Bifurcation of standing waves into a pair of oppositely traveling waves with oscillating amplitudes caused by a three-mode interaction

TL;DR

This paper discovers a new flow state in Taylor-Couette flow where two oppositely traveling waves oscillate in amplitude, resulting from a three-mode interaction causing a Hopf bifurcation.

Contribution

It introduces a novel oscillating wave state arising from a three-mode interaction, supported by numerical simulations and a coupled amplitude equation model.

Findings

Identified a flow state with oscillating traveling waves in Taylor-Couette system.

Demonstrated bifurcation scenario involving a nonlinearly excited mode.

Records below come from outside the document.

Lemma piece_body p (pre r : list Z) : length pre = 5%nat ->
  (length (piece_bytes p) <= length r)%nat ->
  (o ←! piece_serialize_unchecked_len p (pre ++ r) PREAMBLE_LEN; Done o.2) =
  Done ((pre ++ piece_bytes p) ++ drop (length (piece_bytes p)) r).
Proof.
  intros Hp Hl. unfold piece_bytes in *. rewrite !length_app, !length_be_bytes in *.
  unfold piece_serialize_unchecked_len, PREAMBLE_LEN, INTEGER_LEN, MSGID_LEN.
  do 4 write_step. cbn [snd]. rewrite !length_be_bytes, !drop_drop, <- !app_assoc.
  by do 5 f_equal; lia.
Qed.

(** [serialize] writes the wire format when it fits, and fails otherwise. *)
Lemma serialize_encode m out : not_extended m -> wf_message m ->
  serialize ext_serialize m out =
  if (length out <? length (encode m))%nat then Done (Err NoSpaceInBuffer)
  else Done (Ok (length (encode m), encode m ++ drop (length (encode m)) out)).
Proof.
  intros Hne Hwf. assert (Harm : forall total msg_len msg_id payload body,
    frame m = Some (msg_id, payload) -> total = (5 + length payload)%nat ->
    msg_len = Z.of_nat (length payload) -> 1 + msg_len < U32 ->
    (forall pre r, length pre = 5%nat -> (length payload <= length r)%nat ->
       body (pre ++ r) = Done ((pre ++ payload) ++ drop (length payload) r)) ->
    serialize_arm out total msg_len msg_id body =
    if (length out <? length (encode m))%nat then Done (Err NoSpaceInBuffer)
    else Done (Ok (length (encode m), encode m ++ drop (length (encode m)) out))).
  { intros total msg_len msg_id payload body Hf -> -> Hlt Hb.
    rewrite (serialize_arm_spec out (5 + length payload) _ msg_id payload body) by done.
    assert (Hel : length (encode m) = (5 + length payload)%nat).
    { unfold encode. rewrite Hf, length_app, length_be_bytes. simpl. lia. }
    rewrite Hel. unfold encode. by rewrite Hf. }
  destruct m; cbn [serialize] in *; try done;
    try (eapply Harm; [reflexivity|reflexivity|reflexivity|simpl; lia|intros; by apply word_body]);
    try (eapply Harm; [reflexivity|reflexivity|reflexivity|simpl; lia|intros; by apply request_body]);
    try (eapply Harm; [reflexivity|reflexivity|reflexivity|simpl; lia|
         intros pre r _ _; simpl; by rewrite app_nil_r]).
  - cbn [wf_message] in Hwf. rewrite wrap32_small by lia.
    eapply Harm; [reflexivity|reflexivity|reflexivity|lia|]. intros pre r Hp Hl. by apply write_append.
  - unfold encode. cbn [frame]. rewrite length_be_bytes.
    destruct (Nat.ltb_spec (length out) 4); [done|].
    rewrite (write_append [] out) by (rewrite ?length_be_bytes; simpl; lia). done.
  - eapply Harm; [reflexivity|reflexivity|reflexivity|simpl; lia|]. intros pre r Hp Hl. by apply write_append.
  - cbn [wf_message] in Hwf. destruct Hwf as (_ & _ & Hlen).
    assert (Hpl : length (piece_bytes p) = (8 + piece_len p)%nat).
    { unfold piece_bytes, piece_len. rewrite !length_app, !length_be_bytes. lia. }
    rewrite wrap32_small by (simpl; lia).
    eapply Harm; [reflexivity|rewrite Hpl; simpl; lia|rewrite Hpl; simpl; lia|simpl; lia|].
    intros pre r Hp Hl. by apply piece_body.
Qed.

Presented a three-mode amplitude equation model capturing the bifurcation.

Abstract

A novel flow state consisting of two oppositely travelling waves (TWs) with oscillating amplitudes has been found in the counterrotating Taylor-Couette system by full numerical simulations. This structure bifurcates out of axially standing waves that are nonlinear superpositions of left and right handed spiral vortex waves with equal time-independent amplitudes. Beyond a critical driving the two spiral TW modes start to oscillate in counterphase due to a Hopf bifurcation. The trigger for this bifurcation is provided by a nonlinearly excited mode of different symmetry than the spiral TWs. A three-mode coupled amplitude equation model is presented that captures this bifurcation scenario. The mode-coupling between two symmetry degenerate critical modes and a nonlinearly excited one that is contained in the model can be expected to occur in other structure forming systems as well.